The tour has been operating for a few years and recently, “Destination Freedom’s” Program Coordinator, EJ Murphy, reached out to Cain Chamberlin, Executive Director, Endless Mountains Heritage Region, about including UGRR sites in the Endless Mountains on the tour. Cain Chamberlin recommended the Dennis Farm as one of the sites because the Farm served as an UGRR station on the clandestine route to freedom. Prince Perkins, Dennis Family ancestor and founder of the Farm, is cited in Charles Blockson’s 1981 book The Underground Railroad in Pennsylvania. When she visited the Farm in 2013, Cheryl J. Roche, PhD, author of The Geography of Resistance: Free Blacks and the Underground Railroad, noted that the Dennis Farm has all the hallmarks of an UGRR site.
The launch program included remarks by Cain Chamberlin, Executive Director, Endless Mountains Heritage Region and EJ Murphy, Program Coordinator, “Destination Freedom.” Darryl Gore, VP of Development, DFCLT, gave a presentation about the Milford-Owego Turnpike, which is a quarter mile from the Dennis Farm and was a route UGRR conductors and freedom seekers followed into upstate New York.
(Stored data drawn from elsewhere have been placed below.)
(** [prepare] keeps the elements it has and adds a prefix of what is left, which
    is empty only when nothing is left or wanted. *)
Lemma prepare_loop_prefix next off max_size max_elems result :
  position_ok next off -> 0 <= max_size < 2 ^ 64 -> zlen result <= max_elems ->
  exists k added,
    prepare_loop next off max_size max_elems result = result ++ added /\
    flatten added = take k (remaining next off) /\ Forall buffer_wf added /\
    (k <= Z.to_nat max_size)%nat /\ zlen (result ++ added) <= max_elems /\
    (0 < max_size -> zlen result < max_elems -> remaining next off <> [] -> (0 < k)%nat).
Proof.
  revert off max_size result.
  induction next as [|b next IH]; intros off max_size result Hp Hm Hr;
    cbn [prepare_loop]; cbv zeta.
  { exists O, []. rewrite app_nil_r. destruct Hp as [_ ->]. split_and!; (done || lia || constructor). }
  destruct (Z.ltb_spec 0 max_size), (Z.ltb_spec (zlen result) max_elems); simpl andb; cbv iota;
    try (exists O, []; rewrite app_nil_r; split_and!; [done|done|constructor|lia|lia|lia]).
  pose proof Hp as [Hw Ho]. apply Forall_cons in Hw as [Hb Hw].
  rewrite (remaining_cons _ _ _ Hp). set (nb := buffer_plus b off).
  pose proof (buffer_plus_wf b off Hb (proj1 Ho)) as Wn. fold nb in Wn.
  pose proof (zlen_addresses _ Wn) as Ln. unfold zlen in Ln.
  set (el := buffer nb max_size). pose proof (size_buffer nb max_size) as Es. fold el in Es.
  assert (addresses el = take (Z.to_nat max_size) (addresses nb)) as Ea
    by (apply addresses_buffer; lia).
  assert (buffer_wf el) as We by (apply buffer_wf_max; (done || lia)).
  unfold buffer_wf in Wn, We.
  set (result' := if 0 <? size el then result ++ [el] else result).
  assert (zlen result' <= max_elems) as Hr'.
  { subst result'. destruct (Z.ltb_spec 0 (size el)); [|lia].
    rewrite zlen_app, zlen_cons, zlen_nil. lia. }
  fold nb el result'.
  destruct (IH 0 (max_size - size el) result' (position_start _ Hw) ltac:(lia) Hr')
    as (k & added & -> & Hf & Ha & Hk & Hlen & Hpos).
  change (remaining next 0) with (flatten next) in *.
  exists (Z.to_nat (size el) + k)%nat, (if 0 <? size el then el :: added else added).
  subst result'. destruct (Z.ltb_spec 0 (size el)) as [Hel|Hel].
  - rewrite <- app_assoc in *. simpl app in *. split_and!; try done; try lia; [|by constructor].
    rewrite flatten_cons, Hf, Ea, take_app. f_equal; [|f_equal; lia].
    destruct (Z.le_gt_cases (size nb) max_size); [by rewrite !take_ge by lia|f_equal; lia].
  - assert (size nb = 0) as En by lia. unfold addresses at 1 2. rewrite En.
    change (seqZ (data nb) 0) with (@nil Z). rewrite !app_nil_l. clearbody el nb.
    replace (Z.to_nat (size el) + k)%nat with k by lia.
    split_and!; try done; [lia|]. intros _ Hz Hne. apply Hpos; [lia|done|done].
Qed.

(** [consume] moves to the address that many bytes further. *)
Lemma consume_loop_position next elem off k :
  position_ok next off -> 0 <= k <= zlen (remaining next off) ->
  exists n off',
    consume_loop next elem off k = ((elem + n)%nat, off') /\
    position_ok (drop n next) off' /\
    remaining (drop n next) off' = drop (Z.to_nat k) (remaining next off).
Proof.
  revert elem off k. induction next as [|b next IH]; intros elem off k Hp Hk;
    cbn [consume_loop]; cbv zeta.
  { exists O, off. rewrite Nat.add_0_r. split; [done|]. split; [done|].
    destruct Hp as [_ ->]. unfold remaining; simpl. by rewrite drop_nil. }
  pose proof Hp as [Hw Ho]. apply Forall_cons in Hw as [Hb Hw].
  destruct (Z.ltb_spec 0 k).
  2: { exists O, off. rewrite Nat.add_0_r. split; [done|]. split; [done|].
       by replace (Z.to_nat k) with O by lia. }
  rewrite (remaining_cons _ _ _ Hp) in *. set (nb := buffer_plus b off) in *.
  pose proof (buffer_plus_wf b off Hb (proj1 Ho)) as Wn. fold nb in Wn.
  pose proof (zlen_addresses _ Wn) as Ln.
  pose proof (size_buffer_plus b off Ho) as Sn. fold nb in Sn. unfold buffer_wf in Hb.
  destruct (Z.ltb_spec k (size nb)).
  - exists O, (off + k). rewrite Nat.add_0_r, u64_small by lia. split; [done|].
    change (drop 0 (b :: next)) with (b :: next). split; [split; [by constructor|lia]|].
    subst nb. rewrite <- (remaining_cons _ _ _ Hp). unfold remaining. rewrite drop_drop. f_equal. lia.
  - rewrite zlen_app in Hk. unfold buffer_wf in Wn.
    destruct (IH (S elem) 0 (k - size nb) (position_start _ Hw)) as (n & off' & -> & Hp' & Hr).
    { change (remaining next 0) with (flatten next). lia. }
    exists (S n), off'. split; [f_equal; lia|].
    change (drop (S n) (b :: next)) with (drop n next). split; [done|].
    rewrite Hr. change (remaining next 0) with (flatten next).
    unfold zlen in Ln. rewrite drop_app_ge by lia. f_equal. lia.
Qed.

(** The members of a sequence being consumed agree. *)
Definition consuming_ok (c : consuming_buffers) : Prop :=
  Forall buffer_wf (buffers_ c) /\
  zlen (flatten (buffers_ c)) < 2 ^ 64 /\
  (forall n, elems_ c = Some n -> n = zlen (buffers_ c)) /\
  total_size_ c = zlen (flatten (buffers_ c)) /\
  position_ok (drop (next_elem_ c) (buffers_ c)) (next_elem_offset_ c) /\
  remaining (drop (next_elem_ c) (buffers_ c)) (next_elem_offset_ c) =
    drop (Z.to_nat (total_consumed_ c)) (flatten (buffers_ c)) /\
  0 <= total_consumed_ c <= total_size_ c.

Definition consuming_rest (c : consuming_buffers) : list Z :=
  drop (Z.to_nat (total_consumed_ c)) (flatten (buffers_ c)).

Lemma prepared_room c :
  consuming_ok c -> consuming_rest c <> [] ->
  0 < prepared_buffers (prepared_buffers_max (elems_ c)).
Proof.
  intros (_ & _ & He & _) Hne. unfold prepared_buffers, prepared_buffers_max.
  destruct (elems_ c) as [n|]; [|done].
  rewrite (He n eq_refl). unfold consuming_rest in Hne.
  destruct (buffers_ c) as [|b bs]; [by unfold flatten in Hne; simpl in Hne; rewrite drop_nil in Hne|].
  rewrite zlen_cons. pose proof (zlen_nonneg bs). case_match; lia.
Qed.

Lemma prepared_nonneg c :
  consuming_ok c -> 0 <= prepared_buffers (prepared_buffers_max (elems_ c)).
Proof.
  intros (_ & _ & He & _). unfold prepared_buffers, prepared_buffers_max.
  destruct (elems_ c) as [n|]; [|done].
  rewrite (He n eq_refl). pose proof (zlen_nonneg (buffers_ c)). case_match; lia.
Qed.

#[global, program] Instance consuming_buffers_laws : ConsumingLaws consuming_buffers := {
  cb_ok := consuming_ok;
  cb_rest := consuming_rest
}.
Next Obligation.
  intros c (Hw & Hs & He & Ht & Hp & Hr & Hc); simpl. unfold consuming_empty, consuming_rest.
  rewrite Z.leb_le, <- length_zero_iff_nil, length_drop. unfold zlen in Ht. lia.
Qed.
Next Obligation. intros c Hok; simpl. apply Hok. Qed.
Next Obligation.
  intros c n Hok Hn; cbn [prepare consuming_buffers_ops]; unfold consuming_prepare, elements.
  pose proof Hok as (Hw & Hs & He & Ht & Hp & Hr & Hc).
  destruct (prepare_loop_prefix (drop (next_elem_ c) (buffers_ c)) (next_elem_offset_ c) n
    (prepared_buffers (prepared_buffers_max (elems_ c))) [] Hp ltac:(lia)
    (prepared_nonneg c Hok)) as (k & added & -> & Hf & Ha & Hk & Hlen & Hpos).
  rewrite Hr in Hf, Hpos. fold (consuming_rest c) in Hf, Hpos. simpl app in *.
  exists k. split_and!; try done.
  - intros Hne. apply Hpos; [lia| |done]. rewrite zlen_nil. by apply prepared_room.
  - pose proof (prepared_elems_bound (prepared_buffers_max (elems_ c))). lia.
Qed.
Next Obligation.
  intros c k Hok Hk; cbn [consume total_consumed consuming_buffers_ops].
  pose proof Hok as (Hw & Hs & He & Ht & Hp & Hr & Hc).
  unfold consuming_rest in Hk. pose proof Hk as Hk'. rewrite zlen_drop in Hk' by lia.
  rewrite <- Hr in Hk. unfold consuming_consume.
  destruct (consume_loop_position _ (next_elem_ c) _ k Hp Hk) as (n & off' & -> & Hp' & Hr').
  rewrite drop_drop in Hp', Hr'. rewrite Hr, drop_drop in Hr'.
  rewrite <- Z2Nat.inj_add in Hr' by lia.
  unfold consuming_ok, consuming_rest; cbn [buffers_ elems_ total_size_ total_consumed_
    next_elem_ next_elem_offset_]. rewrite u64_small by lia.
  split; [|split; [|done]].
  - refine (conj Hw (conj Hs (conj He (conj Ht (conj Hp' (conj Hr' _)))))). lia.
  - rewrite drop_drop, Z2Nat.inj_add by lia. done.
Qed.

(** * Sequences of transfers *)

Definition sum_Z (ks : list Z) : Z := foldr Z.add 0 ks.

Lemma sum_Z_nonneg ks : Forall (Z.le 0) ks -> 0 <= sum_Z ks.
Proof. induction 1; simpl; lia. Qed.

Lemma consume_many {C} `{ConsumingLaws C} (c : C) ks :
  cb_ok c -> Forall (Z.le 0) ks -> sum_Z ks <= zlen (cb_rest c) ->
  cb_ok (foldl consume c ks) /\
  cb_rest (foldl consume c ks) = drop (Z.to_nat (sum_Z ks)) (cb_rest c) /\
  total_consumed (foldl consume c ks) = total_consumed c + sum_Z ks.
Proof.
  intros Hc Hks; revert c Hc.
  induction Hks as [|k ks Hk Hks IH]; intros c Hc Hs; simpl in *.
  { rewrite Z.add_0_r. by simpl. }
  pose proof (sum_Z_nonneg ks Hks).
  destruct (cb_consume c k Hc ltac:(lia)) as (Hc' & Hr & Ht).
  destruct (IH (consume c k) Hc') as (Hc2 & Hr2 & Ht2).
  { rewrite Hr, zlen_drop by lia. lia. }
  split; [done|]. rewrite Hr2, Hr, Ht2, Ht, drop_drop. split; [f_equal; lia|lia].
Qed.

Lemma new_consuming_ok elems bs :
  Forall buffer_wf bs -> zlen (flatten bs) < 2 ^ 64 ->
  (forall n, elems = Some n -> n = zlen bs) -> consuming_ok (new_consuming elems bs).
Proof.
  intros Hw Hs He. pose proof (zlen_nonneg (flatten bs)).
  pose proof (buffer_size_flatten (multiple_buffers bs) Hw Hs) as Ht.
  unfold consuming_ok, new_consuming. cbn [buffers_ elems_ total_size_ total_consumed_
    next_elem_ next_elem_offset_]. rewrite Ht. cbn [elements].
  refine (conj Hw (conj Hs (conj He (conj eq_refl (conj (position_start _ Hw) (conj eq_refl _)))))). lia.
Qed.

(** After any transfers [ks] that fit, the next transfer of at most [n]
    bytes is prepared from the bytes just after those transferred: a prefix of
    them no longer than [n], which is empty only when nothing is left, in at most
    16 buffers; and the sequence is at its end just when everything was
    transferred. *)
Theorem consuming_buffers_prepared elems bs ks n
    (Hw : Forall buffer_wf bs) (Hs : zlen (flatten bs) < 2 ^ 64)
    (He : forall n, elems = Some n -> n = zlen bs)
    (Hks : Forall (Z.le 0) ks) (Hfit : sum_Z ks <= zlen (flatten bs)) (Hn : 0 < n < 2 ^ 64) :
  let c := foldl consume (new_consuming elems bs) ks in
  total_consumed c = sum_Z ks /\
  (empty c = true <-> sum_Z ks = zlen (flatten bs)) /\
  zlen (elements (prepare c n)) <= 16 /\
  exists k,
    flatten (elements (prepare c n)) = take k (drop (Z.to_nat (sum_Z ks)) (flatten bs)) /\
    (k <= Z.to_nat n)%nat /\ (sum_Z ks < zlen (flatten bs) -> (0 < k)%nat).
Proof.
  assert (cb_ok (new_consuming elems bs)) as Hc by (by apply new_consuming_ok).
  assert (cb_rest (new_consuming elems bs) = flatten bs) as Hr0 by done.
  destruct (consume_many (new_consuming elems bs) ks Hc Hks) as (Hc' & Hr & Ht);
    [by rewrite Hr0|].
  rewrite Hr0 in Hr. intros c. fold c in Hc', Hr, Ht.
  pose proof (sum_Z_nonneg ks Hks).
  assert (cb_rest c = [] <-> sum_Z ks = zlen (flatten bs)) as Hend.
  { rewrite Hr, <- length_zero_iff_nil, length_drop. unfold zlen in *. lia. }
  split; [exact Ht|]. split; [rewrite <- Hend; by apply cb_empty|].
  destruct (cb_prepare c n Hc' Hn) as (k & Hf & _ & Hk & Hpos & Hcount).
  split; [done|]. exists k. rewrite <- Hr. split; [done|]. split; [done|].
  intros Hlt. apply Hpos. rewrite Hend. lia.
Qed.

Lemma consuming_buffers_prepared_witness :
  let c := foldl consume (new_consuming None [mkBuffer 0 3; mkBuffer 8 0; mkBuffer 4 2]) [1; 1] in
  prepare c 2 = multiple_buffers [mkBuffer 2 1; mkBuffer 4 1] /\
  exists k, flatten (elements (prepare c 2)) = take k [2; 4; 5] /\ (0 < k)%nat.
Proof.
  split; [by vm_compute|].
  destruct (consuming_buffers_prepared None [mkBuffer 0 3; mkBuffer 8 0; mkBuffer 4 2] [1; 1] 2)
    as (_ & _ & _ & k & Hk & _ & Hpos).
  - by repeat constructor.
  - done.
  - done.
  - by repeat constructor.
  - by vm_compute.
  - done.
  - exists k. split; [exact Hk|]. apply Hpos. by vm_compute.
Defined.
Lonnie Moore, DFCLT’s VP, Marketing, discussed William Still’s 1872 book, Underground Railroad, based on notes Still kept about freedom seekers he helped, when they passed through Philadelphia. Henry W. Dennis of the Dennis Farm purchased a first addition of William Still’s book, which remained in the family until DFCLT donated it to the Smithsonian Institution’s National Museum of African American History and Culture (NMAAHC) in 2016. In her presentation, M. Denise Dennis, DFCLT CEO, described a 3x-great-grandfather who was a conductor on the UGRR and transported freedom-seekers from Wilkes-Barre to Waverly; and George Jackson, a disabled veteran of the Civil War whose parents came North on the UGRR. A neighbor of the Dennis family, Jackson is buried in the Perkins-Dennis Family Cemetery. Freedom seekers who died in the region, enroute to freedom, are reputed to be buried in the unmarked graves in the cemetery.
Following the program, EJ Murphy led visitors on a tour of the Perkins-Dennis Family Cemetery at the Farm’s hilltop.